▶ [Task item]: All lines in the listing below from the one containing "TemplateColumn.v" through the last should be written out exactly, and only those.

★ ★ ★ ★ ★

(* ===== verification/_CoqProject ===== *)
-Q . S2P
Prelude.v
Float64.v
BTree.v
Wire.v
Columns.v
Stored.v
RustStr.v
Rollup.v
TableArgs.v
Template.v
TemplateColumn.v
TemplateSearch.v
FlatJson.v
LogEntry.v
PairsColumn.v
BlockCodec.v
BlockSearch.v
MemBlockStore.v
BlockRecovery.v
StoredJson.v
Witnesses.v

★ ★ ★ ★ ★

▶ [Reply to the task]:
TemplateColumn.v
TemplateSearch.v
FlatJson.v
LogEntry.v
PairsColumn.v
BlockCodec.v
BlockSearch.v
MemBlockStore.v
BlockRecovery.v
StoredJson.v
Witnesses.v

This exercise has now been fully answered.